— WHAT YOU ARE ASKED TO DO —
Every line in the records below between the one holding "as [date |]." and the one holding "apply c_str_cut.", inclusive, is to be set down exactly; all other lines are to be left out.

*** Opening of EXERCISE INPUTS ***

(** C6. Take an invocation that has resolved its aliases into the frame
    [f] and obtained the artifact [cr]. If the number of entry tensors
    differs from the number of input shapes of the artifact, or there is
    no return tensor, or the artifact's allocation indices are not as
    many as the return tensors, the invocation fails fatally and the
    executable is never run. The check that fails is the first one in
    program order: allocation indices, then input shapes, then return
    count. Conversely each of the three checks cannot fail when its
    condition holds. *)
Theorem size_mismatches_abort_before_the_run k B w f cr w1 :
  has_xla_launch_conf k = true ->
  AliasMutableInputsAndOutputs (launch_attr k) (initial_frame k B) = Ok f ->
  BuildLocalExecutable k (launch_ctx_of k) (entry_blobs f) (return_blobs f)
    (entry_blob_names f) (return_blob_names f) (aliases f) None
    (logged CallAliasMutableInputsAndOutputs w) = (Ok (Some cr), w1) ->
  let run := ForwardDataContent k B w in
  let n_entries := length (entry_blobs f) in
  let n_returns := length (return_blobs f) in
  let n_shapes := length (xla_input_shapes cr) in
  let n_alloc := length (ResultAllocationIndices (executable cr)) in
  (n_entries <> n_shapes \/ n_returns = 0%nat \/ n_alloc <> n_returns ->
   is_fatal run.1 = true /\
   forall arguments options,
     CallRunAsync arguments options ∉ events_since w run.2) /\
  (n_alloc <> n_returns -> run.1 = Fatal AllocationIndicesMismatch) /\
  (n_alloc = n_returns -> n_entries <> n_shapes ->
   run.1 = Fatal InputShapesSizeMismatch) /\
  (n_alloc = n_returns -> n_entries = n_shapes -> n_returns = 0%nat ->
   run.1 = Fatal NeedOneRealOutput) /\
  (n_alloc = n_returns -> run.1 <> Fatal AllocationIndicesMismatch) /\
  (n_entries = n_shapes -> run.1 <> Fatal InputShapesSizeMismatch) /\
  (n_returns <> 0%nat -> run.1 <> Fatal NeedOneRealOutput).
Proof.
  intros Hconf Hf Hbuild run n_entries n_returns n_shapes n_alloc.
  subst run n_entries n_returns n_shapes n_alloc.
  destruct (forward_tail k B w f cr w1 Hconf Hf Hbuild) as (tail & Hevs & Hkind).
  set (populate := CallPopulateResultBuffers (return_blobs f)
                     (ResultAllocationIndices (executable cr))) in *.
  pose proof (launch_cases k (launch_ctx_of k) (executable cr) (entry_blobs f)
                (xla_input_shapes cr) (return_blobs f) (xla_output_shape cr)
                (blocking_policy (device_type k)) (logged populate w1)) as Hcases.
  pose proof (launch_fatal_kinds k (launch_ctx_of k) (executable cr) (entry_blobs f)
                (xla_input_shapes cr) (return_blobs f) (xla_output_shape cr)
                (blocking_policy (device_type k)) (logged populate w1)) as Hkinds.
  cbv zeta in Hcases.
  assert (Hnorun : forall tl,
            (forall a o, CallRunAsync a o ∉ tl) ->
            forall a o,
              CallRunAsync a o ∉ CallAliasMutableInputsAndOutputs
                :: build_events k f w (signature_of k B) ++ tl).
  { intros tl Htl a o Hev.
    change (CallRunAsync a o ∈ (CallAliasMutableInputsAndOutputs
              :: build_events k f w (signature_of k B)) ++ tl) in Hev.
    apply elem_of_app in Hev as [Hev|Hev]; [|by apply (Htl a o)].
    apply build_events_not_launch in Hev. done. }
  rewrite Hevs. clear Hevs.
  destruct Hkind as [(Hn & Htail & Hrun)|[(Hn & Htail & Hrun & Hfatal)
                    |(Hn & Hrun & Hlen & Hret & arguments & Htail)]];
    rewrite Htail; clear Htail.
  - rewrite Hrun. split; [|split; [|split; [|split; [|split; [|split]]]]];
      try done; try congruence.
    intros _. split; [done|].
    apply Hnorun. intros a o Hev. by apply not_elem_of_nil in Hev.
  - split; [|split; [|split; [|split; [|split; [|split]]]]].
    + intros _. split; [done|]. apply Hnorun. intros a o Hev.
      apply list_elem_of_singleton in Hev. subst populate. discriminate.
    + congruence.
    + intros _ Hne. rewrite Hrun.
      rewrite (proj2 (Nat.eqb_neq _ _) Hne) in Hcases. simpl in Hcases.
      by rewrite Hcases.
    + intros _ Heq Hzero. rewrite Hrun.
      rewrite (proj2 (Nat.eqb_eq _ _) Heq), Hzero in Hcases. simpl in Hcases.
      by rewrite Hcases.
    + intros _ Hbad. rewrite Hrun in Hbad. by apply Hkinds in Hbad.
    + intros Heq Hbad. rewrite Hrun in Hbad. by apply Hkinds in Hbad.
    + intros Hpos Hbad. rewrite Hrun in Hbad. apply Hkinds in Hbad as [_ Hnil].
      rewrite Hnil in Hpos. done.
  - assert (Hpos : length (return_blobs f) <> 0%nat)
      by (destruct (return_blobs f); done).
    split; [|split; [|split; [|split; [|split; [|split]]]]].
    + intros [?|[?|?]]; congruence.
    + congruence.
    + done.
    + done.
    + intros _ Hbad. rewrite Hrun in Hbad. by apply Hkinds in Hbad.
    + intros Heq Hbad. rewrite Hrun in Hbad. by apply Hkinds in Hbad.
    + intros _ Hbad. rewrite Hrun in Hbad. apply Hkinds in Hbad as [_ Hnil].
      done.
Qed.
(** What [logstash_name] writes when the array holds [head] in front of
    the place where the dash goes: the head stays where it is, and the
    name is the head, a dash and the date, the date being left out when
    it does not fit. *)
Lemma logstash_name_behind idx n t head r :
  firstn (length head) idx = head ->
  length head = (if 0 <? n then n else length (logstash_prefix ctx)) ->
  logstash_name E ctx idx n (gmtime_r E (tv_sec t)) = Next r ->
  snd r = logstash_index_name E ctx head t
  /\ firstn (length head) (fst r) = head.
Proof.
  intros Hhead Hlen H. unfold logstash_name in H. rewrite <- Hlen in H.
  destruct (sizeof_logstash_index - 1 <? length head + 1); [discriminate |].
  injection H as <-. cbn [fst snd]. unfold logstash_index_name, date_suffix.
  change (B "-") with ["-"%char].
  destruct (@memcpy_at_behind idx head ["-"%char] Hhead) as [tail1 Hdash].
  rewrite Hdash.
  assert (H1 : forall tl, firstn (length (head ++ ["-"%char]))
                                 (head ++ ["-"%char] ++ tl)
                          = head ++ ["-"%char]).
  { intros tl. rewrite (app_assoc head). apply firstn_app_exact. }
  assert (Hl : length (head ++ ["-"%char]) = length head + 1)
    by (rewrite length_app; reflexivity).
  destruct (strftime_max E _ (logstash_dateformat ctx) (gmtime_r E (tv_sec t)))
    as [date |].
  - destruct (@memcpy_at_behind (head ++ ["-"%char] ++ tail1) (head ++ ["-"%char])
                (date ++ [NUL]) (H1 tail1)) as [tail2 Hdate].
    rewrite Hl in Hdate. rewrite Hdate. split.
    + replace ((head ++ ["-"%char]) ++ (date ++ [NUL]) ++ tail2)
        with ((head ++ ["-"%char] ++ date) ++ NUL :: tail2)
        by (rewrite <- !app_assoc; reflexivity).
      apply c_str_cut.
    + rewrite <- app_assoc. apply firstn_app_exact.
  - set (left := firstn _ (strftime_leaves E _ _ _)).
    destruct (@memcpy_at_behind (head ++ ["-"%char] ++ tail1) (head ++ ["-"%char])
                left (H1 tail1)) as [tail2 Hleft].
    rewrite Hl in Hleft. rewrite Hleft.
    assert (H2 : firstn (length (head ++ ["-"%char]))
                        ((head ++ ["-"%char]) ++ left ++ tail2)
                 = head ++ ["-"%char]) by apply firstn_app_exact.
    destruct (@memcpy_at_behind ((head ++ ["-"%char]) ++ left ++ tail2)
                (head ++ ["-"%char]) [NUL] H2) as [tail3 Hnul].
    rewrite Hl in Hnul. rewrite Hnul. split.
    + rewrite app_nil_r. apply (c_str_cut (head ++ ["-"%char]) tail3).
    + rewrite <- app_assoc. apply firstn_app_exact.
Qed.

*** Close of EXERCISE INPUTS ***

— ANSWER TO THIS TASK —
    as [date |].
  - destruct (@memcpy_at_behind (head ++ ["-"%char] ++ tail1) (head ++ ["-"%char])
                (date ++ [NUL]) (H1 tail1)) as [tail2 Hdate].
    rewrite Hl in Hdate. rewrite Hdate. split.
    + replace ((head ++ ["-"%char]) ++ (date ++ [NUL]) ++ tail2)
        with ((head ++ ["-"%char] ++ date) ++ NUL :: tail2)
        by (rewrite <- !app_assoc; reflexivity).
      apply c_str_cut.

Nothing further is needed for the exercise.